Collected data entries:

Definition ref_SpendBundle_parse (f : list byte)
    : result (SpendBundle RProgram Z * list byte) :=
  match ref_split_frame f with
  | Some (frame, rest) => b ← ref_SpendBundle_from_bytes frame; Ok (b, rest)
  | None => Raise Malformed
  end.

#[export] Instance ref_stream_externals : StreamExternals RProgram Z := {|
  SpendBundle_parse := ref_SpendBundle_parse;
  SpendBundle_stream := λ b, ref_SpendBundle_bytes b ++ [x02];
|}.

(** ** The data layer RPC: [process_change] of [chia/rpc/data_layer_rpc_api.py] *)

From stdpp Require Import strings.

Open Scope Z_scope.

(** The exceptions of [process_change]: the [KeyError] of [change["key"]]
    on a dictionary without the key, and whatever a conversion raises. *)
Inductive rpc_exn (E : Type) : Type :=
  | MissingKey (k : string)
  | ConversionError (e : E).
Arguments MissingKey {E} k.
Arguments ConversionError {E} e.

Inductive rpc_result (E A : Type) : Type :=
  | Return (a : A)
  | Throw (e : rpc_exn E).
Arguments Return {E A} a.
Arguments Throw {E A} e.

#[export] Instance rpc_result_ret {E : Type} : MRet (rpc_result E) := λ A a, Return a.
#[export] Instance rpc_result_bind {E : Type} : MBind (rpc_result E) := λ A B f m,
  match m with
  | Return a => f a
  | Throw e => Throw e
  end.

(** The values of a [Dict[str, Any]] are Python objects of any class, one of
    which is [None]; the conversions that the module imports are functions
    on objects that return an object or raise. *)
Class Conversions (Any E : Type) : Type := {
  PyNone : Any;
  Any_eq_dec :: EqDecision Any;
  (** [hexstr_to_bytes(v)] *)
  hexstr_to_bytes : Any → E + Any;
  (** [bytes32(v)] *)
  to_bytes32 : Any → E + Any;
  (** [Side(v)] *)
  to_Side : Any → E + Any;
}.

Section process_change.
Context {Any E : Type} `{!Conversions Any E}.

(** A call of a conversion. *)
Definition call (r : E + Any) : rpc_result E Any :=
  match r with
  | inl e => Throw (ConversionError e)
  | inr v => Return v
  end.

(** [change.get(k)], which is [None] without the key. *)
Definition get_or_None (k : string) (change : dict string Any) : Any :=
  default PyNone (dict_get k change).

(** [change[k]] *)
Definition getitem (k : string) (change : dict string Any) : rpc_result E Any :=
  match dict_get k change with
  | Some v => Return v
  | None => Throw (MissingKey k)
  end.

Definition process_change (change : dict string Any) : rpc_result E (dict string Any) :=
  let reference_node_hash := get_or_None "reference_node_hash" change in
  reference_node_hash ←
    (if decide (reference_node_hash ≠ PyNone)
     then b ← call (hexstr_to_bytes reference_node_hash); call (to_bytes32 b)
     else Return reference_node_hash);
  let side := get_or_None "side" change in
  side ← (if decide (side ≠ PyNone) then call (to_Side side) else Return side);
  let value := get_or_None "value" change in
  value ← (if decide (value ≠ PyNone) then call (hexstr_to_bytes value) else Return value);
  raw_key ← getitem "key" change;
  key ← call (hexstr_to_bytes raw_key);
  Return (dict_set "side" side
            (dict_set "reference_node_hash" reference_node_hash
               (dict_set "value" value
                  (dict_set "key" key change)))).
End process_change.

(** ** Notions used to state the properties *)

Section notions.
Context {Program G2Element : Type} `{!Externals Program G2Element}.

(** Every addition of the bundle has a parent among the coin spends of the
    bundle. *)
Definition well_formed_bundle (b : SpendBundle Program G2Element) : Prop :=
  ∀ a, a ∈ additions b →
    ∃ cs, cs ∈ coin_spends b ∧ Coin_name (coin cs) = parent_coin_info a.

(** Under some asset key, two requested payments have the same name. *)
Definition duplicate_payment (rp : dict AssetKey (list NotarizedPayment)) : Prop :=
  ∃ k payments i j p q,
    (k, payments) ∈ rp ∧ i ≠ j ∧
    payments !! i = Some p ∧ payments !! j = Some q ∧ name p = name q.

(** The amounts of the requested payments are [uint64] values. *)
Definition uint64_payments (rp : dict AssetKey (list NotarizedPayment)) : Prop :=
  ∀ k payments np, (k, payments) ∈ rp → np ∈ payments →
    0 ≤ p_amount (np_payment np) < 2 ^ 64.

(** Every CAT parent puzzle of an addition can be read: it has three
    curried arguments, the second of which is a [bytes32]. *)
Definition readable_parents (b : SpendBundle Program G2Element) : Prop :=
  ∀ a cs curried_args,
    a ∈ additions b →
    parent_spend_of b (parent_coin_info a) = Ok cs →
    match_cat_puzzle (puzzle_reveal cs) = Some curried_args →
    ∃ mod_hash tail_hash inner_puzzle tail,
      curried_args = [mod_hash; tail_hash; inner_puzzle] ∧ as_bytes32 tail_hash = Some tail.

(** Every requested payment is read back from its condition by
    [Payment.from_condition]. *)
Definition payments_read_back (rp : dict AssetKey (list NotarizedPayment)) : Prop :=
  ∀ k payments np, (k, payments) ∈ rp → np ∈ payments →
    Payment_from_condition (as_condition np) = Ok (np_payment np).

(** What the round trip of an offer through bytes relies on from the
    collaborators, [Payment] apart: the spend bundle codec round-trips,
    [G2Element()] is neutral for the aggregation of signatures, the
    settlement puzzle alone is not a CAT while its CAT wrapping is one with
    the tail it was built from, [Program.to] of a list is the list of the
    programs of its elements, and a [bytes32] is read back from its
    program. *)
Class CodecLaws : Prop := {
  law_codec : ∀ b : SpendBundle Program G2Element,
    SpendBundle_from_bytes (SpendBundle_bytes b) = Ok b;
  law_signature : ∀ s : G2Element, AugSchemeMPL_aggregate [G2Element_default; s] = s;
  law_offer_mod : match_cat_puzzle OFFER_MOD = None;
  law_cat : ∀ tail, ∃ m t i,
    match_cat_puzzle (construct_cat_puzzle CAT_MOD tail OFFER_MOD) = Some [m; t; i] ∧
    as_bytes32 t = Some tail;
  law_iter : ∀ l, as_iter (Program_to (VList l)) = map Program_to l;
  law_program : ∀ p, Program_to (VProgram p) = p;
  law_bytes32 : ∀ h, as_bytes32 (Program_to (VBytes32 h)) = Some h;
}.

(** The same, and a payment with a [uint64] amount is read back from its
    condition. *)
Class RoundTripLaws : Prop := {
  round_trip_codec_laws :: CodecLaws;
  law_payment : ∀ np, 0 ≤ p_amount (np_payment np) < 2 ^ 64 →
    Payment_from_condition (as_condition np) = Ok (np_payment np);
}.

(** The asset key under which [get_offered_coins] files the addition [a]:
    the key of its parent puzzle when [a] pays to the settlement puzzle hash
    of that key, and none otherwise. *)
Definition asset_of (b : SpendBundle Program G2Element) (a : Coin) : option AssetKey :=
  match parent_spend_of b (parent_coin_info a) with
  | Ok cs =>
      match offer_target (puzzle_reveal cs) with
      | Ok (tail_hash, offer_ph) =>
          if decide (puzzle_hash a = offer_ph) then Some tail_hash else None
      | Raise _ => None
      end
  | Raise _ => None
  end.
(** Every sum of amounts that the two amount views of an offer take, over
    the coins offered under a key and over the payments requested under a
    key, is a [uint64]. *)
Definition amounts_fit (self : Offer Program G2Element)
    (offered : dict AssetKey (list Coin)) : Prop :=
  (∀ k coins, (k, coins) ∈ offered → 0 ≤ sum_amounts amount coins < 2 ^ 64) ∧
  (∀ k payments, (k, payments) ∈ requested_payments self →
     0 ≤ sum_amounts (λ np, p_amount (np_payment np)) payments < 2 ^ 64).
End notions.
Lemma slice_last_snoc {A : Type} (c : list A) (x : A) :
  slice_last (c ++ [x]) = Some x.
Proof. apply last_snoc. Qed.

Lemma table_parse_sentinel : sample_parse sentinel = None.
Proof. reflexivity. Qed.

Create Rewrite HintDb view.

Section Properties.

Variable JSON_parse : string -> option json.
Variables apiUrl deviceId : string.

Local Abbreviation step := (step JSON_parse apiUrl deviceId).
Local Abbreviation run := (run JSON_parse apiUrl deviceId).
Local Abbreviation makeSearch := (makeSearch apiUrl deviceId).
Local Abbreviation handleNewMessage := (handleNewMessage apiUrl deviceId).
Local Abbreviation onmessage := (onmessage JSON_parse).
Local Abbreviation reachable := (reachable JSON_parse apiUrl deviceId).

(** The view effect touches the viewed index and its own dependency only. *)
Lemma view_effect_conversation st :
  conversation (view_effect st) = conversation st.
Proof. unfold view_effect. by case_decide. Qed.

Lemma view_effect_sources st : sources (view_effect st) = sources st.
Proof. unfold view_effect. by case_decide. Qed.

Lemma view_effect_prevEventSource st :
  prevEventSource (view_effect st) = prevEventSource st.
Proof. unfold view_effect. by case_decide. Qed.

Lemma view_effect_pageIsLoading st :
  pageIsLoading (view_effect st) = pageIsLoading st.
Proof. unfold view_effect. by case_decide. Qed.

Lemma view_effect_searchId st : searchId (view_effect st) = searchId st.
Proof. unfold view_effect. by case_decide. Qed.

Lemma view_effect_trace st : trace (view_effect st) = trace st.
Proof. unfold view_effect. by case_decide. Qed.

Lemma view_effect_next_oid st : next_oid (view_effect st) = next_oid st.
Proof. unfold view_effect. by case_decide. Qed.

Lemma view_effect_query st : query (view_effect st) = query st.
Proof. unfold view_effect. by case_decide. Qed.

Lemma view_effect_turns st : turns (view_effect st) = turns st.
Proof. unfold turns. by rewrite view_effect_conversation. Qed.

Lemma view_effect_seen st :
  seenServerResponse (view_effect st)
  = fst <$> lastServerResponse (conversation st).
Proof. unfold view_effect. case_decide; simpl; congruence. Qed.

(** *** What [makeSearch] leaves behind *)

Lemma makeSearch_conversation q st :
  conversation (makeSearch q st)
  = conversation st ++ [(next_oid st, placeholder)].
Proof. unfold makeSearch. simpl. by destruct (prevEventSource st). Qed.

Lemma makeSearch_sources q st :
  sources (makeSearch q st)
  = match prevEventSource st with
    | Some p => alter mark_closed p (sources st)
    | None => sources st
    end ++ [{| es_url := answer_url apiUrl deviceId q; es_closed := false;
               es_i := 0 |}].
Proof. unfold makeSearch. simpl. by destruct (prevEventSource st). Qed.

Lemma makeSearch_prevEventSource q st :
  prevEventSource (makeSearch q st) = Some (length (sources st)).
Proof.
  unfold makeSearch. simpl. destruct (prevEventSource st); simpl; [|done].
  by rewrite length_alter.
Qed.

Lemma makeSearch_pageIsLoading q st : pageIsLoading (makeSearch q st) = true.
Proof. unfold makeSearch. simpl. by destruct (prevEventSource st). Qed.

Lemma makeSearch_trace q st :
  trace (makeSearch q st)
  = trace st
    ++ match prevEventSource st with Some p => [Closed p] | None => [] end
    ++ [Opened (length (sources st)) (answer_url apiUrl deviceId q)].
Proof.
  unfold makeSearch. simpl. destruct (prevEventSource st); simpl.
  - by rewrite length_alter, <- app_assoc.
  - done.
Qed.

(** *** The branches of [onmessage] *)

Lemma onmessage_done es i st :
  onmessage es i sentinel st
  = Completed
      (set_prevEventSource None
         (put_conversation
            (slice_init (conversation st)
             ++ [(next_oid st,
                  spread_isLoading (snd <$> slice_last (conversation st))
                    false)])
            (close_source es st))).
Proof. unfold onmessage. by rewrite decide_True. Qed.

Lemma onmessage_syntax es i data st :
  data <> sentinel -> JSON_parse data = None ->
  onmessage es i data st = Uncaught SyntaxError st.
Proof. intros Hd Hp. unfold onmessage. by rewrite decide_False, Hp. Qed.

Lemma onmessage_err es data newData Err st :
  data <> sentinel -> JSON_parse data = Some newData ->
  getProp newData "Err" = Val Err -> truthy Err = true ->
  onmessage es 0 data st
  = Completed
      (incr_i es
         (put_conversation
            (slice_init (conversation st)
             ++ [(next_oid st,
                  set_error Err
                    (spread_isLoading (snd <$> slice_last (conversation st))
                       false))])
            (set_pageIsLoading false st))).
Proof.
  intros Hd Hp He Ht. unfold onmessage.
  by rewrite decide_False, Hp, decide_True, He, Ht.
Qed.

PROBLEM TO WORK ON →
What lines in the entries above hold "that"? Copy every one.

RESULT FOR THIS EXERCISE →
    which is [None]; the conversions that the module imports are functions
    on objects that return an object or raise. *)
    of that key, and none otherwise. *)
(** Every sum of amounts that the two amount views of an offer take, over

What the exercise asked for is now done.